### [Work request]
In the entries below, every line with the string "best" is to be reported.

**** Record excerpts ****

(** White-space tokens are not empty, so the empty key shares no word
    with a query. *)
Lemma overlap_empty_key (s : str) : overlap_of (query_words s) [] = 0.
Proof.
  apply inter_size_0; intros w Hw Hin.
  unfold query_words in Hw; apply (proj1 (to_set_In _ _)) in Hw.
  apply (proj1 (to_set_In _ _)) in Hin; destruct Hin as [<-|[]].
  pose proof (split_ws_tokens (lower s)) as T.
  apply (proj1 (Forall_forall _ _) T) in Hw as [Hne _]; now apply Hne.
Qed.

(** ** The scan for the closest key *)

Lemma closest_keep (words : list str) (l : list str) (best : option str * nat) :
  (forall k, In k l -> overlap_of words k <= snd best) ->
  fold_left (closest_step words) l best = best.
Proof.
  induction l as [|k l IH]; intros H; [reflexivity|]; simpl.
  unfold closest_step at 2.
  assert (E : (snd best <? overlap_of words k) = false)
    by (apply Nat.ltb_ge, H; now left).
  rewrite E; apply IH; intros k' Hk'; apply H; now right.
Qed.

Lemma closest_below (words : list str) (l : list str)
    (best : option str * nat) (bound : nat) :
  snd best < bound ->
  (forall k, In k l -> overlap_of words k < bound) ->
  snd (fold_left (closest_step words) l best) < bound.
Proof.
  revert best; induction l as [|k l IH]; intros best Hb H; [assumption|].
  simpl; apply IH; [|intros k' Hk'; apply H; now right].
  unfold closest_step.
  destruct (snd best <? overlap_of words k); [|assumption].
  simpl; apply H; now left.
Qed.

(** The scan returns the first key among those of largest overlap. *)
Lemma closest_first (words : list str) (l1 : list str) (k : str)
    (l2 : list str) :
  (forall k', In k' l1 -> overlap_of words k' < overlap_of words k) ->
  (forall k', In k' l2 -> overlap_of words k' <= overlap_of words k) ->
  1 <= overlap_of words k ->
  closest words (l1 ++ k :: l2) = (Some k, overlap_of words k).
Proof.
  intros H1 H2 Hk; unfold closest; rewrite fold_left_app; simpl.
  assert (B : snd (fold_left (closest_step words) l1 (None, 0))
              < overlap_of words k)
    by (apply closest_below; [simpl; lia|assumption]).
  unfold closest_step at 2.
  apply Nat.ltb_lt in B; rewrite B.
  now apply closest_keep.
Qed.

Lemma closest_none (words : list str) (l : list str) :
  (forall k, In k l -> overlap_of words k = 0) ->
  closest words l = (None, 0).
Proof.
  intros H; apply closest_keep; intros k Hk; simpl; rewrite (H k Hk); lia.
Qed.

****

### [Solution]
Lemma closest_keep (words : list str) (l : list str) (best : option str * nat) :
  (forall k, In k l -> overlap_of words k <= snd best) ->
  fold_left (closest_step words) l best = best.
  assert (E : (snd best <? overlap_of words k) = false)
    (best : option str * nat) (bound : nat) :
  snd best < bound ->
  snd (fold_left (closest_step words) l best) < bound.
  revert best; induction l as [|k l IH]; intros best Hb H; [assumption|].
  destruct (snd best <? overlap_of words k); [|assumption].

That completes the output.